Stored data entries
Lemma put_end above s g ch : ends_with above s g -> ends_with above (s ++ [ch]) (put ch g).
Proof.
  intros (Hr & Hrow & Hcol). destruct (wrap_sizes s) as (_ & Hle & Hne & Hlen & _).
  unfold ends_with. rewrite wrap_snoc, bool_decide_false by (by destruct s).
  destruct g as [rows r c]. cbn [g_rows g_row g_col] in *. subst r c. unfold put, wrap_step. cbn [g_rows g_row g_col].
  destruct (bool_decide_reflect (length (wrap s).2 = cols)) as [E|E]; cbn [fst snd g_rows g_row g_col].
  - assert (s <> []) as Hs by (intros ->; cbn in E; lia). rewrite bool_decide_false in Hr by done. subst rows.
    split_and!; [|rewrite length_app; cbn; lia|done]. unfold write_cell.
    unfold grown at 2. set (R := above ++ (wrap s).1 ++ [(wrap s).2]).
    assert (length R = S (length above + length (wrap s).1)) as HR by (unfold R; rewrite !length_app; cbn; lia).
    rewrite HR. replace (S (S _) - S _)%nat with 1%nat by lia. cbn [replicate]. rewrite <-HR, alter_last.
    unfold R. by rewrite <-!app_assoc.
  - split_and!; [|done|rewrite length_app; cbn; lia]. unfold write_cell. set (R := above ++ (wrap s).1).
    replace (length above + length (wrap s).1)%nat with (length R) by (unfold R; by rewrite length_app).
    destruct (bool_decide_reflect (s = [])) as [Es|Es].
    + subst s. cbn in *. rewrite app_nil_r in *. subst rows. unfold R. cbn. rewrite app_nil_r in *.
      unfold grown at 2. replace (S (length above) - length above)%nat with 1%nat by lia. cbn [replicate]. by rewrite alter_last.
    + subst rows. rewrite app_assoc. fold R. rewrite (grown_length _ (S (length R))) by (rewrite length_app; cbn; lia).
      rewrite alter_last. rewrite app_assoc. fold R. do 2 f_equal. rewrite grown_length by done.
      rewrite take_ge, drop_ge by lia. done.
Qed.
Lemma put_text above s t g : ends_with above s g -> ends_with above (s ++ t) (tok_effect g (Put t)).
Proof.
  revert s g. induction t as [|ch t IH]; intros s g H; cbn [tok_effect foldl]; [by rewrite app_nil_r|].
  change (ch :: t) with ([ch] ++ t). rewrite app_assoc. apply (IH (s ++ [ch])). by apply put_end.
Qed.
Lemma newline_end above s g : s <> [] -> ends_with above s g -> ends_with (above ++ wrapped s) [] (tok_effect g Newline).
Proof.
  intros Hs (Hr & Hrow & Hcol). rewrite bool_decide_false in Hr by done. unfold ends_with, wrapped. cbn [tok_effect g_rows g_row g_col].
  rewrite Hr, Hrow, grown_length by (rewrite !length_app; cbn; lia). cbn. rewrite !app_nil_r, !length_app. cbn. split_and!; [done|lia|done].
Qed.
Lemma blank_end above g : ends_with above [] g -> ends_with (above ++ [[]]) [] (tok_effect g Newline).
Proof.
  intros (Hr & Hrow & Hcol). cbn in *. rewrite app_nil_r in Hr. unfold ends_with. cbn [tok_effect g_rows g_row g_col].
  rewrite Hr, Hrow. unfold grown. replace (S (length above + 0) - length above)%nat with 1%nat by lia. cbn.
  rewrite app_nil_r, length_app. cbn. split_and!; [done|lia|done].
Qed.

DIRECTIONS FOR THIS TASK » Reproduce the entries above exactly, but only the lines between the line holding "unfold ends_with. rewrite" and the line holding "unfold grown at 2. replace", inclusive.

RESPONSE BOX »
  unfold ends_with. rewrite wrap_snoc, bool_decide_false by (by destruct s).
  destruct g as [rows r c]. cbn [g_rows g_row g_col] in *. subst r c. unfold put, wrap_step. cbn [g_rows g_row g_col].
  destruct (bool_decide_reflect (length (wrap s).2 = cols)) as [E|E]; cbn [fst snd g_rows g_row g_col].
  - assert (s <> []) as Hs by (intros ->; cbn in E; lia). rewrite bool_decide_false in Hr by done. subst rows.
    split_and!; [|rewrite length_app; cbn; lia|done]. unfold write_cell.
    unfold grown at 2. set (R := above ++ (wrap s).1 ++ [(wrap s).2]).
    assert (length R = S (length above + length (wrap s).1)) as HR by (unfold R; rewrite !length_app; cbn; lia).
    rewrite HR. replace (S (S _) - S _)%nat with 1%nat by lia. cbn [replicate]. rewrite <-HR, alter_last.
    unfold R. by rewrite <-!app_assoc.
  - split_and!; [|done|rewrite length_app; cbn; lia]. unfold write_cell. set (R := above ++ (wrap s).1).
    replace (length above + length (wrap s).1)%nat with (length R) by (unfold R; by rewrite length_app).
    destruct (bool_decide_reflect (s = [])) as [Es|Es].
    + subst s. cbn in *. rewrite app_nil_r in *. subst rows. unfold R. cbn. rewrite app_nil_r in *.
      unfold grown at 2. replace (S (length above) - length above)%nat with 1%nat by lia. cbn [replicate]. by rewrite alter_last.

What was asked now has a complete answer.